WHITE PAPER CALL FOR ALTERNATIVE SCIENCE INVESTIGATIONS WITH KEPLER

  1. Where can I find the white paper call?
  2. Given the estimated Kepler pointing drift (maximum of 1.4 deg in 4 days), will it be possible to a specify a target in celestial coordinates in such a way that the aperture on that target follows the drift of the target across the Kepler focal plane?
  3. Which spacecraft pointings provide the most stable photometry?
  4. How will the spacecraft pointing behave if science returns to the original Kepler field of view?
  5. How can I write a white paper without a broader understanding of photometric precision?
  6. What is the longevity of a two-wheel mission?
  7. What is the upper limit on the duration of spacecraft operations during a two-wheel mission, if science data were collected only a small fraction of the time?
  8. Would it be wise to assume that Kepler will lose another reaction wheel soon? If so, any ideas of what range we should plan for?
  9. Is there a way to use Kepler that critically changes the number of short-cadence (SC) targets from 512 to many more?
  10. Is a spacecraft attitude possible that allows for the spacecraft to leave the high-gain antenna pointed at Earth while collecting data?
  11. Is it possible for Kepler to operate in a Target of Opportunity mode? If so, what constraints does the project envision on such a mode of operations?
  12. Can target uploads be more frequent than once a quarter? If so, how often?
  13. What are the limitations on using really big apertures to do modestly wide field imaging with the current flight software?
  14. Is there a possibility of significantly increasing the number of pixels download by implementing improved compression?
  15. How many full frame images could be collected before the spacecraft would need to point towards Earth to download the data?
  16. How long does it take to downlink 42 FFIs (i.e. a full recorder's worth)? Please include estimated overheads to repoint to Earth etc.
  17. What are the possible integration times for Full Frame Images?
  18. Can the mission provide existing coarse point attitude files for the purpose of calculating two-wheel photometric precision?
  19. What are the body axis vectors of the four Kepler reaction wheels and which of these failed?
  20. What are the design performance specs of the star trackers? (Accuracy and update rate, initial acquisition solution, etc.)
  21. What are the boresight body axis vectors of the two star trackers?

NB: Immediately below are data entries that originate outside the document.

(** X15. On every sequence of calls whose [infect] durations are positive
    [int]s, the person of Simulation.cpp ([currentState], [infect]) and the
    person of Person.cpp ([updateState], [infect]) go through the same
    states with the same countdowns. *)
Theorem legacy_person_agrees (calls : list person_call) :
  positive_durations calls ->
  Legacy.person_run calls Person_new = person_run calls Person_new.
Proof.
  unfold positive_durations, Legacy.person_run, person_run.
  assert (H : forall p,
    (isInfected p = true -> 1 <= infectionDays p <= INT_MAX) ->
    Forall (fun c => match c with
                     | CallInfect d => 0 < d <= INT_MAX
                     | CallUpdateState => True
                     end) calls ->
    fold_left Legacy.person_step calls p = fold_left person_step calls p).
  { induction calls as [|c calls IH]; intros p Hp Hcalls; [reflexivity|].
    apply Forall_cons in Hcalls as [Hc Hcalls].
    destruct (legacy_step_agrees p c Hp Hc) as [E Hp'].
    cbn [fold_left]. rewrite E. now apply IH. }
  apply H. discriminate.
Qed.

Lemma legacy_person_agrees_witness :
  Legacy.person_run [CallInfect 2; CallUpdateState; CallInfect 7; CallUpdateState]
    Person_new
  = mkPerson 0 "recovered".
Proof.
  rewrite (legacy_person_agrees
             [CallInfect 2; CallUpdateState; CallInfect 7; CallUpdateState]).
  - reflexivity.
  - unfold positive_durations, INT_MAX. repeat constructor; lia.
Defined.

(** X16. In Simulation.cpp a person infected with a duration [d <= 0] (the
    value the population passes until [setSickDays] is called) does not
    recover: after [n] calls of [currentState] it is still sick, with
    countdown [d - n], as long as that is an [int]. *)
Theorem legacy_nonpositive_duration_never_recovers (d : Z) (n : nat) :
  d <= 0 -> - 2 ^ 31 <= d - Z.of_nat n ->
  Legacy.person_run (CallInfect d :: replicate n CallUpdateState) Person_new
  = mkPerson (d - Z.of_nat n) "sick".
Proof.
  intros Hd Hn. unfold Legacy.person_run. cbn [fold_left Legacy.person_step].
  change (Legacy.infect d Person_new) with (mkPerson d "sick").
  now apply legacy_stays_sick.
Qed.

Lemma legacy_nonpositive_duration_never_recovers_witness :
  Legacy.person_run (CallInfect 0 :: replicate 90 CallUpdateState) Person_new
  = mkPerson (-90) "sick".
Proof.
  apply (legacy_nonpositive_duration_never_recovers 0 90); lia.
Defined.

Section LegacyPopulation.

Variable ratio : Z -> Q.

Lemma legacy_infectRandomPersons_spec (gen : mt19937) (p : Legacy.Population) :
  Z.of_nat (length (Legacy.Pop p)) = Legacy.size p ->
  1 <= Legacy.size p <= INT_MAX ->
  exists p',
    Legacy.infectRandomPersons gen p = Some p' /\
    Legacy.countInfected p' = 1 /\
    Legacy.countSusceptible p' = Legacy.countSusceptible p /\
    Legacy.countRecoverred p' = Legacy.countRecoverred p /\
    Legacy.size p' = Legacy.size p /\
    length (Legacy.Pop p') = length (Legacy.Pop p).
Proof.
  intros Hlen Hsize. unfold Legacy.infectRandomPersons. cbn [Legacy.size].
  rewrite to_int_small by (unfold INT_MAX in *; lia).
  pose proof (uniform_int_in_range 0 (Legacy.size p - 1) gen ltac:(lia)) as Hrange.
  destruct (uniform_int_distribution 0 (Legacy.size p - 1) gen) as [index gen'].
  cbn [fst] in Hrange. unfold Legacy.thePersonToinfect. cbn [Legacy.Pop].
  assert (Hlt : (Z.to_nat index < length (Legacy.Pop p))%nat) by lia.
  destruct (lookup_lt_is_Some_2 _ _ Hlt) as [who ->].
  eexists. split; [reflexivity|]. cbn. rewrite length_insert. auto.
Qed.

Where can I find the white paper call?

Given the estimated Kepler pointing drift (maximum of 1.4 deg of roll in 4 days), will it be possible to a specify a target in celestial coordinates in such a way that the aperture on that target follows the drift of the target across the Kepler focal plane?

At present, we cannot make apertures that follow the targets. Thus, either you have to define a long narrow aperture to cover the entire time period (i.e., 1.4 deg of roll in 4 days or a smaller part thereof) or this requirement will need a rewrite of flight software.

Which spacecraft pointings provide the most stable photometry?

Two reaction wheels can maintain stable pointing except for a roll component about the pointing direction. Targets will trace an arc on the sky. This arc is reduced to zero if the spacecraft is pointed along the ecliptic, i.e. the orbital plane. Reaction wheel momentum must be reset at least once every four days, but targets can be re-acquired after the reset at their original pixel location in the ecliptic, avoiding the systematic effects of e.g., inter-pixel sensitivities, detector gain, stray light, ghosts and detector imperfections. At the ecliptic, pointing precision will be dominated by the the precision of the star trackers and noise incrued by the rotation of the two wheels. Both properties requires operational testing. Before operational testing, it is also not clear how accurately the boreight can be pointed. The closer to the ecliptic we can point, the smaller the drift in boresight roll. There are sun angle constraints for the solar panels. A target in the ecliptic can only be observed for 6 months of any year - 3 months around the direction of the orbital velocity vector and 3 months around the opposite direction to the velocity vector. More details can be found in the initial two-wheel pointing study.

How will the spacecraft pointing behave if science returns to the original Kepler field of view?

Over the duration of 24 hours, a target will roll around the boresight by a few arcminutes. Note the difference between arcmin of boresight roll and arcmin of celestial sky angle. This translates to 3-4 detector pixels in the corners of the field of view. If momentum in the wheel is reset once per day, the sun angle has moved a degree and the boresight has to be rotated by a degree in order to maintain the roll drift at a manageable few arcmin per day. This will result in a target falling on a different part of the detector, a degree away, after each momentum dump. Such data will have significantly larger systematic artifacts than data collected from the ecliptic. More details can be found in the initial two-wheel pointing study.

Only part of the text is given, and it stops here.